Infliximab as an Effective Second-Line Treatment for IVIG-Resistant Kawasaki Disease Accompanied by Severe Dyslipidemia

For high-dose intravenous immunoglobulin (IVIG)-resistant Kawasaki disease (KD), individualized selection of second-line therapy according to clinical subgroups could be useful to prevent progression of coronary artery abnormalities. We retrospectively analyzed IVIG-resistant KD patients aged ≥1 year treated with additional IVIG (n=70) or infliximab (IFX) (n=54) by applying clustering approaches. Consistent with previous studies, fever resolved significantly faster in the IFX group (median 72 h) than in the second IVIG group (96 h; p=0.02). However, the incidence of residual coronary artery abnormalities (Z-score ≥2.5) at 30 days, 6 months, and 1 year did not differ significantly between the two treatment groups. In the first clustering approach, which was based on ten baseline laboratory variables, the two identified subgroups were not clearly associated with differential treatment responses. In a secondary clustering analysis using four treatment-associated factors (serum sodium, C-reactive protein, total cholesterol, and HDL cholesterol), the three identified stable subgroups were associated with differential treatment responses. Among the three clusters, Cluster 1 showed a favorable response to second IVIG (resistance rate, 7/36 [19.4%]) but a relatively poor response to IFX (12/28 [42.9%]).
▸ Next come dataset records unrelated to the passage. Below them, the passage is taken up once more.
(* ===== verification/Http.v ===== *)
(** * http.go: requests and responses

    The Request and Response objects: body, lazily parsed URI and form
    arguments, reading and writing of whole messages.  The buffer pool and
    mime/multipart come from elsewhere and are the class [HttpLib]; a body
    stream is what its Read calls return.  Compression is in Compress, SendFile and
    the other writers in Messages, request bodies as streams in Streaming. *)
From Stdlib Require Import Strings.String.
From S2P Require Import Prelude BytesConv Consts Args Uri Cookie HeaderScan RequestHeader ResponseHeader Bufio Body HeaderRead.

(** What is not in the repository: the buffer the pool hands out, multipart
    forms read from a reader and written to a byte string, the text of an
    error. *)
Class HttpLib := {
  Form : Type;
  pool_Get : slice;
  multipart_Read : reader -> bytes -> Z -> Z -> (Form + error) * reader;
  multipart_Write : Form -> bytes -> bytes + error;
  errorText : error -> bytes
}.

(** bytebufferpool hands out empty buffers; a multipart reader only reads. *)
Class HttpLaws `{HttpLib} : Prop := {
  pool_empty : sl pool_Get = [];
  pool_cap : 0 <= sl_cap pool_Get;
  multipart_advances : forall r boundary size maxMem, wfReader r -> advanced false r (snd (multipart_Read r boundary size maxMem))
}.

(** ** Body streams *)

(** An io.Reader given as a body: a [source], or an io.LimitedReader on one. *)
Record bodyStream := MkStream { bst_source : source; bst_limit : option Z }.

(** io.CopyBuffer from the stream: the bytes and the error. *)
Definition copyZeroAlloc (st : bodyStream) : bytes * option error :=
  let all := concat (src_chunks (bst_source st)) in
  let err := src_end (bst_source st) in
  let err := if decide (err = EOF) then None else Some err in
  match bst_limit st with
  | Some n => if n <=? zlen all then (take (Z.to_nat n) all, None) else (all, err)
  | None => (all, err)
  end.

Definition limitedReaderSize (st : bodyStream) : Z := default (-1) (bst_limit st).

(** The results of the Read calls of writeBodyChunked, with its 4096-byte
    buffer.  A LimitedReader gets there only with a negative limit. *)
Fixpoint pieces4096 (fuel : nat) (c : bytes) : list bytes :=
  match fuel with
  | O => []
  | S fuel' =>
      if decide (length c <= 4096)%nat then [c] else take 4096 c :: pieces4096 fuel' (drop 4096 c)
  end.

Definition streamReads (st : bodyStream) : source :=
  match bst_limit st with
  | Some _ => MkSource [] EOF
  | None =>
      MkSource (concat (map (fun c => pieces4096 (S (length c)) c) (src_chunks (bst_source st))))
        (src_end (bst_source st))
  end.

Definition writeBodyFixedSize (w : bytes) (st : bodyStream) (size : Z) : bytes * option error :=
  let '(b, err) := copyZeroAlloc st in
  (w ++ b,
   match err with
   | Some _ => err
   | None => if zlen b =? size then None else Some (Errorf "copied %d bytes from body stream instead of %d bytes")
   end).
Lemma represents_pop_nil q : represents q [] -> wantConnQueue_popFront q = Some (None, q).
Proof.
  intros [Hp E]. apply app_eq_nil in E as [E1 E2]. apply (f_equal length) in E1. rewrite length_drop in E1. simpl in E1.
  unfold wantConnQueue_popFront. rewrite E2, bool_decide_eq_true_2, (proj2 (Nat.leb_le _ _)) by (done || lia). done.
Qed.

Lemma represents_peek q l : represents q l -> wantConnQueue_peekFront q = head l.
Proof.
  intros [Hp E]. unfold wantConnQueue_peekFront. destruct (Nat.ltb_spec (q_headPos q) (length (q_head q))) as [L|L].
  - destruct (lookup_lt_is_Some_2 _ _ L) as [x Ex]. rewrite Ex. rewrite (drop_S _ _ _ Ex) in E. destruct l; [done|]. by injection E as ->.
  - rewrite drop_ge in E by done. cbn [app] in E. rewrite E. by destruct l.
Qed.

(** What clearFront leaves. *)
Fixpoint skipDone (waiting : nat -> bool) (l : list nat) : list nat :=
  match l with
  | [] => []
  | w :: l' => if waiting w then l else skipDone waiting l'
  end.

Lemma represents_clear waiting q l :
  represents q l ->
  exists q' b, wantConnQueue_clearFront waiting q = Some (q', b) /\ represents q' (skipDone waiting l).
Proof.
  intros R. unfold wantConnQueue_clearFront.
  assert (length l < S (length (q_head q) + length (q_tail q)))%nat as Hf.
  { pose proof (represents_len q l R) as E. destruct R as [Hp _]. unfold wantConnQueue_len in E. lia. }
  revert Hf. generalize (S (length (q_head q) + length (q_tail q))). generalize false.
  revert q R. induction l as [|w l IH]; intros q R b fuel Hf; (destruct fuel as [|fuel]; [simpl in Hf; lia|]); cbn [clearFrontLoop];
    rewrite (represents_peek _ _ R); cbn [head skipDone]; [by eauto|].
  destruct (waiting w); [by eauto|]. destruct (represents_pop q w l R) as (q' & -> & R'). cbn [mbind option_bind].
  apply IH; [done|simpl in Hf; lia].
Qed.

Lemma skipDone_sub waiting l : exists l0, l = l0 ++ skipDone waiting l.
Proof.
  induction l as [|w l [l0 E]]; [by exists []|]. cbn [skipDone]. destruct (waiting w); [by exists []|].
  exists (w :: l0). simpl. by rewrite <- E.
Qed.

(** ** wantConn *)

(** The channel is closed exactly when there is an answer. *)
Record wfWant (w : wantConn) : Prop := {
  ww_ready : w_ready w = true <-> (w_conn w <> None \/ w_err w <> None);
  ww_taken : w_taken w = true -> w_ready w = true
}.

Lemma newWant_wf : wfWant newWant.
Proof. split; cbn; [|done]. split; [done|]. by intros [?|?]. Qed.

Lemma wfWant_ready conn err taken : (conn <> None \/ err <> None) -> wfWant (MkWant conn err true taken).
Proof. intros H. by split. Qed.

Lemma tryDeliver_spec w conn err :
  wfWant w -> (conn <> None \/ err <> None) ->
  wantConn_tryDeliver w conn err =
    Some (if wantConn_waiting w then (MkWant conn err true (w_taken w), true) else (w, false)).
Proof.
  intros W Hne. unfold wantConn_tryDeliver, wantConn_waiting. destruct (w_ready w) eqn:E; cbn [negb].
  - by rewrite decide_True by (by apply (ww_ready _ W)).
  - rewrite decide_False by (intros D; apply (ww_ready _ W) in D; congruence).
    rewrite decide_False by (intros [-> ->]; by destruct Hne). unfold closeReady. cbn. by rewrite ?E.
Qed.

Lemma cancel_spec w err :
  wfWant w -> wantConn_cancel w err = Some (MkWant None (Some err) true (w_taken w), w_conn w).
Proof.
  intros W. unfold wantConn_cancel. case_decide as D.
  - unfold closeReady. destruct (w_ready w) eqn:E; [|done]. apply (ww_ready _ W) in E as [E|E]; tauto.
  - cbn [mbind option_bind]. assert (w_ready w = true) as ->; [|done]. apply (ww_ready _ W).
    destruct (w_conn w), (w_err w); try (by left); try (by right). exfalso. by apply D.
Qed.
(* ===== verification/WorkerPool.v ===== *)
(** * workerpool.go: the goroutines that serve connections

    Serve hands a connection to the worker that became idle last, or starts one
    while there are fewer than MaxWorkersCount; clean dismisses the workers that
    have been idle for long; Stop dismisses all that are idle.  A step of the
    machine is a critical section of wp.lock, a channel operation, or the work of
    WorkerFunc as a whole; Stop holds the lock while it sends.  Channels and
    connections are numbers.  The capacity of the channels, 0 or 1 in the
    source, is a parameter; times are chosen by the environment. *)
From stdpp Require Import list_tactics sets sorting.
From S2P Require Import Prelude Machine.

(** ** The index clean computes *)

(** The binary search; [None] is an index out of range (or no fuel left). *)
Fixpoint cleanLoop (fuel : nat) (criticalTime : Z) (lastUseTime : list Z) (l r : Z) : option Z :=
  if l <=? r then
    match fuel with
    | O => None
    | S fuel' =>
        let mid := Z.quot (l + r) 2 in
        if mid <? 0 then None
        else
          t ← lastUseTime !! Z.to_nat mid;
          if t <? criticalTime then cleanLoop fuel' criticalTime lastUseTime (mid + 1) r
          else cleanLoop fuel' criticalTime lastUseTime l (mid - 1)
    end
  else Some r.

Definition cleanIndex (criticalTime : Z) (lastUseTime : list Z) : option Z :=
  cleanLoop (S (length lastUseTime)) criticalTime lastUseTime 0 (zlen lastUseTime - 1).

(** ** The pool *)

(** [wc_no] identifies the channel; [wc_ch] is what its buffer holds: a
    connection, or nil for the order to stop. *)
Record workerChan := MkChan { wc_no : nat; wc_lastUseTime : Z; wc_ch : option (option nat) }.
(** A connection of the pool is given back or closed in every outcome, and
    given back only after a response was read without an error and neither side
    has asked to close; an attempt that asks for another one has failed and
    closed its connection. *)
Lemma doNonNilReqResp_fate {L : HttpLib} (c : HostClient) (e : exchange) (x : Request) (y : Response) (a : attempt)
    (E : doNonNilReqResp c e x y = Some a) :
  (at_fate a = NoConnection <->
     cl_IsTLS c <> bool_decide (URI_Scheme (req_uri x) = strHTTPS) \/ cl_Transport c <> None \/ ex_acquireConn e <> None) /\
  (cl_Transport c = None -> at_retry a = true -> at_fate a = ClosedConn /\ at_err a <> None) /\
  (at_fate a = ReleasedConn -> at_err a = None /\
     Request_ConnectionClose (at_req a) = false /\ Response_ConnectionClose (at_resp a) = false).
Proof. by apply (doNonNilReqResp_fates c e x y). Qed.

Definition keepAlive : exchange :=
  MkExchange None None None None 0 None None
    (fun _ => textSource (bs "HTTP/1.1 200 OK" ++ strCRLF ++ bs "Content-Length: 2" ++ strCRLF ++ strCRLF ++ bs "ok")).

Lemma doNonNilReqResp_fate_witness :
  exists a : @attempt plainLib, doNonNilReqResp sampleClient keepAlive sampleSend emptyResponse = Some a /\ at_fate a = ReleasedConn /\
    (at_fate a = NoConnection <->
       cl_IsTLS sampleClient <> bool_decide (URI_Scheme (req_uri sampleSend) = strHTTPS) \/ cl_Transport sampleClient <> None \/
       ex_acquireConn keepAlive <> None) /\
    (cl_Transport sampleClient = None -> at_retry a = true -> at_fate a = ClosedConn /\ at_err a <> None) /\
    (at_fate a = ReleasedConn -> at_err a = None /\
       Request_ConnectionClose (at_req a) = false /\ Response_ConnectionClose (at_resp a) = false).
Proof.
  destruct (doNonNilReqResp sampleClient keepAlive sampleSend emptyResponse) as [a|] eqn:E; [|vm_compute in E; done].
  exists a. split; [done|]. split; [vm_compute in E; by injection E as <-|].
  exact (doNonNilReqResp_fate sampleClient keepAlive sampleSend emptyResponse a E).
Defined.

(** Following redirects ends: with any client whose Do returns, at most
    maxRedirectsCount + 1 requests are sent; without an error the status is not
    a redirect; and ErrTooManyRedirects means that all of them were sent (unless
    the client itself reports it). *)
Lemma doRequestFollowRedirects_ends {L : HttpLib} {St : Type} {C : clientDoer St} (x : Request) (y : Response) (s : St) (url : bytes)
    (Max : Z) (Hd : forall x y s, exists r, Do x y s = Some r) :
  exists x' y' s' n code err,
    doRequestFollowRedirects (doer := counted) x y (s, O) url Max = Some (x', y', (s', n), code, err) /\
    Z.of_nat n <= Z.max 0 Max + 1 /\
    (err = None -> (0 < n)%nat /\ StatusCodeIsRedirect code = false) /\
    (err = Some ErrTooManyRedirects -> Z.of_nat n = Z.max 0 Max + 1 \/
       exists x y s r, Do x y s = Some (r, err) \/ snd (Request_parseURI x) = err).
Proof.
  destruct (redirectLoop_counted (S (Z.to_nat Max)) x y s O url 0 0 Max Hd)
    as (x' & y' & s' & n & code & err & E & B & N & T); [lia..|].
  do 6 eexists. split; [exact E|]. split; [lia|]. split; [exact N|]. intros He. destruct (T He); [left; lia|by right].
Qed.

(** A client that answers every request with a redirect to itself, and at the
    fourth request with 200. *)
Definition redirecting : @clientDoer plainLib nat := fun x y n =>
  Some (x, set_resp_Header
    (ResponseHeader_Set (set_rs_statusCode (if decide (n = 3%nat) then 200 else 302) emptyResponseHeader) strLocation (bs "/next")) y, S n, None).

Lemma doRequestFollowRedirects_ends_witness :
  (exists x' y' s' code,
    doRequestFollowRedirects (doer := counted (doer := redirecting)) emptyRequest emptyResponse (O, O) (bs "http://foo.com/") 3 =
      Some (x', y', (s', 4%nat), code, None) /\ code = 200) /\
  exists x' y' s' n code err,
    doRequestFollowRedirects (doer := counted (doer := redirecting)) emptyRequest emptyResponse (O, O) (bs "http://foo.com/") 2 =
      Some (x', y', (s', n), code, err) /\
    Z.of_nat n <= Z.max 0 2 + 1 /\
    (err = None -> (0 < n)%nat /\ StatusCodeIsRedirect code = false) /\
    (err = Some ErrTooManyRedirects -> Z.of_nat n = Z.max 0 2 + 1 \/
       exists x y s r, Do (clientDoer := redirecting) x y s = Some (r, err) \/ snd (Request_parseURI x) = err).
Proof.
  split; [do 4 eexists; split; [vm_compute; reflexivity|done]|].
  apply (doRequestFollowRedirects_ends (C := redirecting)). intros x y s. eexists. reflexivity.
Defined.

(** A HostClient looks at the scheme of a URI it has not parsed yet: for a
    request made with SetRequestURI it sees http.  With IsTLS it refuses an https
    request, and without it sends an https request in clear text. *)
Lemma HostClient_unparsed_scheme :
  let x := @Request_SetRequestURI plainLib emptyRequest (bs "https://foo.com/") in
  let tlsClient := @MkHostClient plainLib (bs "me") false true 0 0 0 0 0 100 false false false None None in
  at_err <$> doNonNilReqResp tlsClient sampleExchange x emptyResponse = Some (Some ErrHostClientRedirectToDifferentScheme) /\
  (fun a => (take 16 (at_sent a), at_err a)) <$> doNonNilReqResp sampleClient sampleExchange x emptyResponse =
    Some (bs "GET / HTTP/1.1" ++ strCRLF, None) /\
  at_err <$> doNonNilReqResp sampleClient sampleExchange (fst (Request_URI x)) emptyResponse =
    Some (Some ErrHostClientRedirectToDifferentScheme).
Proof. split_and!; vm_compute; reflexivity. Qed.
Lemma serveLoop_ok fuel x :
  okState x -> (inputLeft x < fuel)%nat -> exists en, serveLoop fuel s e x = Some en /\ endOK en.
Proof.
  revert x. induction fuel as [|fuel IH]; intros x O Hf; [lia|]. cbn [serveLoop].
  pose proof (round_ok x O) as R. destruct (round s e x) as [|en|x1]; [done|eauto|].
  destruct R as [O1 L1]. apply IH; [done|lia].
Qed.

Lemma finishConn_ok en : endOK en -> exists sv, finishConn en = Some sv /\ Forall okCtx (sv_pool sv).
Proof.
  intros O. unfold endOK in O. unfold finishConn. cbv zeta. destruct (en_ctxNil en); cbn [mbind option_bind].
  { eexists. split; [reflexivity|]. apply (os_pool _ O). }
  assert (okCtx (if ls_reqReset (en_state en) then ls_ctx (en_state en)
                 else set_cx_stream None (on_Request Request_Reset (ls_ctx (en_state en))))) as C.
  { destruct (ls_reqReset (en_state en)); [apply O|]. destruct (os_ctx _ O) as [Wb Sz T]. split; [by apply Request_Reset_buffer|done|done]. }
  destruct (releaseCtx_ok _ _ C (os_pool _ O)) as (pool & -> & Fp). cbn [mbind option_bind]. eexists. split; [reflexivity|exact Fp].
Qed.

Lemma startState_ok src pool :
  Forall (fun c => c <> []) (src_chunks src) -> Forall okCtx pool ->
  okState (startState s e src pool) /\ inputLeft (startState s e src pool) = length (concat (src_chunks src)).
Proof.
  intros F P. unfold startState.
  destruct (acquireCtx s (env_conn e) (env_pick e 0 false) pool) as [ctx pool'] eqn:Ea.
  destruct (acquireCtx_ok _ _ _ _ _ _ Ea P) as [C P']. split; [|done]. split; [same_ctx|done| |done].
  cbn. pose proof (ss_limit s S). unfold DefaultMaxRequestBodySize. destruct (Z.leb_spec (srv_MaxRequestBodySize s) 0); lia.
Qed.

Lemma serveConn_ok fuel src pool :
  Forall (fun c => c <> []) (src_chunks src) -> Forall okCtx pool -> (length (concat (src_chunks src)) < fuel)%nat ->
  exists sv, serveConn fuel s e src pool = Some sv /\ Forall okCtx (sv_pool sv).
Proof.
  intros F P Hf. unfold serveConn, getNextProto. rewrite D. rewrite (bool_decide_eq_false_2 (None <> None)) by (intros Q; by apply Q).
  rewrite andb_false_r.
  set (proto := if ci_isTLS (env_conn e) then _ else _).
  assert (exists p, proto = Some p) as [p ->] by (subst proto; destruct (ci_isTLS (env_conn e)); eauto). cbn [mbind option_bind].
  destruct p as [proto'|err]; [|by eexists]. destruct (srv_nextProtos s proto'); [by eexists|].
  destruct (startState_ok src pool F P) as [O L]. destruct (serveLoop_ok fuel (startState s e src pool) O) as (en & -> & Oe); [lia|].
  cbn [mbind option_bind]. by apply finishConn_ok.
Qed.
In contrast, Clusters 2 and 3, characterized by dyslipidemia with decreased total cholesterol and HDL cholesterol levels, were resistant to second IVIG (7/17 [41.2%] and 8/17 [47.1%], respectively) but relatively sensitive to IFX (0/7 [0%] and 6/19 [31.6%], respectively). These findings suggest that IFX may be an effective second-line therapy for IVIG-resistant KD patients with severe dyslipidemia, whereas additional IVIG may remain beneficial for those without dyslipidemia.